[Dataset entries]
Lemma add_file_run n z md u d m : holds d m → is_u64 z → wp (run_call (AddFile n z md u)) (kept (AddFile n z md u) d) m.
Proof.
  intros Ht Hz. cbn [run_call]. unfold metadata_add_file. at_store. destruct n as [n|].
  2: { apply wp_ret. give Ht. by apply (p_lacks (AddFile None z md u)). }
  apply wp_bind, (wp_run_sql d (SAddFile n (s64 z) (default [] md) (default [] u))); [done|apply s64_range| |].
  - intros m' Hp Hm'. apply wp_ret, wp_ret. by eapply (unprepared_kept (AddFile (Some n) z md u)).
  - intros r d' m' Hx Hr Hm'. inversion Hr; subst; noted Hm'.
    + eapply (p_refused (AddFile (Some n) z md u)); [done|by apply failed_refused].
    + match goal with Hv : add_file ?f _ = _ |- _ => by apply (p_add_file n z md u d d' f); [..|apply u64_s64| | |] end.
Qed.
Lemma no_file n (fs : list file_row) : length (filter (λ f, f.(f_name) = n) fs) = 0%nat → n ∉ f_name <$> fs ∧ filter (λ f, f.(f_name) ≠ n) fs = fs.
Proof.
  induction fs as [|f fs IH]; [split; [apply not_elem_of_nil|done]|]. rewrite !filter_cons. destruct (decide (f.(f_name) = n)) as [|Hf]; [done|].
  intros Hn. destruct (IH Hn) as [Hn' ->]. rewrite decide_True by done. split; [|done]. by apply not_elem_of_cons.
Qed.
Lemma some_file n (fs : list file_row) : length (filter (λ f, f.(f_name) = n) fs) ≠ 0%nat → n ∈ f_name <$> fs.
Proof.
  intros Hl. destruct (filter _ fs) as [|f l] eqn:E; [done|].
  assert (f ∈ filter (λ f, f_name f = n) fs) as [<- Hf]%list_elem_of_filter by (rewrite E; by left). by apply list_elem_of_fmap_2.
Qed.
Lemma remove_file_run n d m : holds d m → wp (run_call (RemoveFile n)) (kept (RemoveFile n) d) m.
Proof.
  intros Ht. cbn [run_call]. unfold metadata_remove_file. at_store. destruct n as [n|].
  2: { apply wp_ret. give Ht. by apply (p_lacks (RemoveFile None)). }
  apply wp_bind, (wp_run_sql d (SRemoveFile n)); [done|done| |].
  - intros m' Hp Hm'. apply wp_ret, wp_ret. by eapply (unprepared_kept (RemoveFile (Some n))).
  - intros r d' m' Hx Hr Hm'. inversion Hr; subst.
    + noted Hm'. eapply (p_refused (RemoveFile (Some n))); [done|by apply failed_refused].
    + destruct (Z.eqb_spec (Z.of_nat (length (filter (λ f, f_name f = n) (files (view d))))) 0) as [Hz|Hz]; noted Hm'.
      * destruct (no_file n (view d).(files)) as [Hn He]; [lia|]. rewrite Hz in Hx. eapply p_remove_none; [done..|].
        match goal with Hv : remove_file _ _ = _ |- _ => rewrite <- Hv end. unfold remove_file. rewrite He. by destruct (view d).
      * eapply p_remove_file; [done| |done]. apply some_file. lia.
Qed.
Lemma list_files_run b n d m : holds d m → 0 ≤ n → wp (run_call (ListFiles b n)) (kept (ListFiles b n) d) m.
Proof.
  intros Ht Hn. cbn [run_call]. unfold metadata_list_files. at_store.
  destruct b; cbn [negb andb]; [|apply wp_ret; give Ht; apply (p_lacks (ListFiles false n)); by left].
  destruct (Z.eqb_spec n 0) as [->|Hn0]; [apply wp_ret; give Ht; apply (p_lacks (ListFiles true 0)); by right|]. cbn [orb].
  apply wp_bind. eapply wp_prepare; [done|]. intros m1 Hm1. destruct (sqlite3_prepare d LIST_FILES_SQL) eqn:Ep; cbn [negb];
    [|apply wp_ret; give Hm1; apply p_list_refused; [lia|done]].
  destruct (Z.leb_spec n (strlen list_header)) as [Hs|Hs]; [apply wp_ret; give Hm1; apply p_list_small; [lia|done]|].
  apply wp_bind, (wp_step d SListFiles); [done|done|done|]. intros r d' m' Hx Hr Hm'. apply wp_ret.
  inversion Hr; subst; give Hm'; cbn [fst snd]; [by apply p_list_fails|].
  rewrite list_rows_text by done. rewrite <- list_fmap_compose.
  match type of Hx with context[(length ?fs <=? ?k)%nat] => destruct (Nat.leb_spec (length fs) k) as [Hk|Hk]; [rewrite (take_ge fs k) in * by done|] end.
  - by apply p_list.
  - by apply p_list_part.
Qed.
Lemma log_transfer_run n u r b d m : holds d m → is_u64 b → wp (run_call (LogTransfer n u r b)) (kept (LogTransfer n u r b) d) m.
Proof.
  intros Ht Hb. cbn [run_call]. unfold metadata_log_transfer. at_store. destruct n as [n|]; [destruct r as [r|]|].
  2,3: apply wp_ret; give Ht; by apply (p_lacks (LogTransfer _ u _ b)).
  apply wp_bind, (wp_run_sql d (STransfer n (default [] u) r (s64 b))); [done|apply s64_range| |].
  - intros m' Hp Hm'. apply wp_ret, wp_ret. by eapply (unprepared_kept (LogTransfer (Some n) u (Some r) b)).
  - intros x d' m' Hx Hr Hm'. inversion Hr; subst; noted Hm'.
    + eapply (p_refused (LogTransfer (Some n) u (Some r) b)); [done|by apply failed_refused].
    + match goal with Hv : add_transfer ?f _ = _ |- _ => by apply (p_transfer n u r b f d d'); [..|apply u64_s64|] end.
Qed.
Lemma add_user_run u h s p d m : holds d m → -2 ^ 31 ≤ p < 2 ^ 31 → wp (run_call (AddUser u h s p)) (kept (AddUser u h s p) d) m.
Proof.
  intros Ht Hp. cbn [run_call]. unfold metadata_add_user. at_store. destruct u as [u|]; [destruct h as [h|]; [destruct s as [s|]|]|].
  2-4: apply wp_ret; give Ht; by apply (p_lacks (AddUser _ _ _ p)).
  apply wp_bind, (wp_run_sql d (SAddUser u h s p)); [done|unfold stmt_ok, int64; lia| |].
  - intros m' Hf Hm'. apply wp_ret, wp_ret. by eapply (unprepared_kept (AddUser (Some u) (Some h) (Some s) p)).
  - intros r d' m' Hx Hr Hm'. inversion Hr; subst; noted Hm'.
    + eapply (p_refused (AddUser (Some u) (Some h) (Some s) p)); [done|by apply failed_refused].
    + by eapply p_add_user.
Qed.
Lemma get_user_run u n k d m : holds d m → wp (run_call (GetUser u n k)) (kept (GetUser u n k) d) m.
Proof.
  intros Ht. cbn [run_call]. unfold metadata_get_user. at_store. destruct u as [u|]; [|apply wp_ret; give Ht; by apply (p_lacks (GetUser None n k))].
  apply wp_bind, (wp_run_sql d (SGetUser u)); [done|done| |].
  - intros m' Hp Hm'. apply wp_ret, wp_ret. by eapply (unprepared_kept (GetUser (Some u) n k)).
  - intros r d' m' Hx Hr Hm'. inversion Hr; subst.
    + noted Hm'. eapply (p_refused (GetUser (Some u) n k)); [done|by apply failed_refused].
    + destruct (filter (λ r, u_name r = u) (users (view d))) as [|r l] eqn:E.
      * noted Hm'. eapply p_no_user; [done| |done]. intros (r & -> & Hr')%list_elem_of_fmap.
        assert (r ∈ filter (λ r', u_name r' = u_name r) (users (view d))) as Hin by by apply list_elem_of_filter. by rewrite E, elem_of_nil in Hin.
      * assert (r ∈ filter (λ r, u_name r = u) (users (view d))) as [<- Hr']%list_elem_of_filter by (rewrite E; by left).
        apply wp_ret. give Hm'. by eapply p_get_user.
Qed.
Lemma metadata_stats_run f x b d m : holds d m → wp (run_call (GetStats f x b)) (kept (GetStats f x b) d) m.
Proof.
  intros Ht. cbn [run_call]. unfold metadata_get_stats. at_store. cbn [negb].
  apply wp_bind, (wp_stat d f SCountFiles s32 (files_of d)); [done..| |].
  { intros r t' Hr. inversion Hr; subst; (split; [done|]); [by left|by right]. }
  intros ok1 vf d1 m1 Hq1 Hm1. assert (view d1 = view d) as Ev1 by by destruct Hq1.
  destruct ok1; cbn [fst snd Z.ltb Z.compare].
  2: { inversion Hq1; subst. apply wp_ret. give Hm1. by apply p_stats_files. }
  apply wp_bind, (wp_stat d1 x SCountTransfers s32 (transfers_of d)); [done..| |].
  { rewrite Ev1. intros r t' Hr. inversion Hr; subst; (split; [done|]); [by left|by right]. }
  intros ok2 vx d2 m2 Hq2 Hm2. assert (view d2 = view d) as Ev2 by (rewrite <- Ev1; by destruct Hq2). destruct ok2; cbn [fst snd Z.ltb Z.compare].
  2: { inversion Hq2; subst. apply wp_ret. give Hm2. by eapply p_stats_transfers. }
  apply wp_bind, (wp_stat d2 b SSumBytes u64 (bytes_of d)); [done..| |].
  { rewrite Ev2. intros r t' Hr. inversion Hr; subst; (split; [done|]); [by left|by right]. }
  intros ok3 vb d3 m3 Hq3 Hm3. pose proof (p_stats f x b d d1 d2 d3 vf vx vb ok3 Hq1 Hq2 Hq3) as Hp.
  destruct ok3; cbn [fst snd Z.ltb Z.compare]; apply wp_ret; give Hm3; [done|]. inversion Hq3; by subst.
Qed.
Lemma run_call_promise c d m : call_ok c → holds d m → wp (run_call c) (kept c d) m.
Proof.
  intros Hc Ht. destruct c.
  - by apply add_file_run.
  - by apply remove_file_run.
  - by apply list_files_run.
  - by apply log_transfer_run.
  - by apply add_user_run.
  - by apply get_user_run.
  - by apply metadata_stats_run.
Qed.
Lemma run_calls_promises cs : ∀ d m, Forall call_ok cs → holds d m → wp (run_calls cs) (λ l m', ∃ d', holds d' m' ∧ promises cs d l d') m.
Proof.
  induction cs as [|c cs IH]; intros d m Hcs Ht; [apply wp_ret; exists d; by split; [|constructor]|].
  apply Forall_cons in Hcs as [Hc Hcs]. cbn [run_calls]. apply wp_bind. eapply wp_mono; [by apply run_call_promise|].
  intros a m1 (d1 & Hd1 & Hp). apply wp_bind. eapply wp_mono; [by apply IH|]. intros l m2 (d2 & Hd2 & Hps).
  apply wp_ret. exists d2. split; [done|]. by econstructor.
Qed.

[What you should do] Taking the line with "assert (f ∈" as the first and the line with "[Hz|Hz]; noted Hm'." as the last, retype that stretch of the data above exactly, with no other lines.

[Solution]
  assert (f ∈ filter (λ f, f_name f = n) fs) as [<- Hf]%list_elem_of_filter by (rewrite E; by left). by apply list_elem_of_fmap_2.
Qed.
Lemma remove_file_run n d m : holds d m → wp (run_call (RemoveFile n)) (kept (RemoveFile n) d) m.
Proof.
  intros Ht. cbn [run_call]. unfold metadata_remove_file. at_store. destruct n as [n|].
  2: { apply wp_ret. give Ht. by apply (p_lacks (RemoveFile None)). }
  apply wp_bind, (wp_run_sql d (SRemoveFile n)); [done|done| |].
  - intros m' Hp Hm'. apply wp_ret, wp_ret. by eapply (unprepared_kept (RemoveFile (Some n))).
  - intros r d' m' Hx Hr Hm'. inversion Hr; subst.
    + noted Hm'. eapply (p_refused (RemoveFile (Some n))); [done|by apply failed_refused].
    + destruct (Z.eqb_spec (Z.of_nat (length (filter (λ f, f_name f = n) (files (view d))))) 0) as [Hz|Hz]; noted Hm'.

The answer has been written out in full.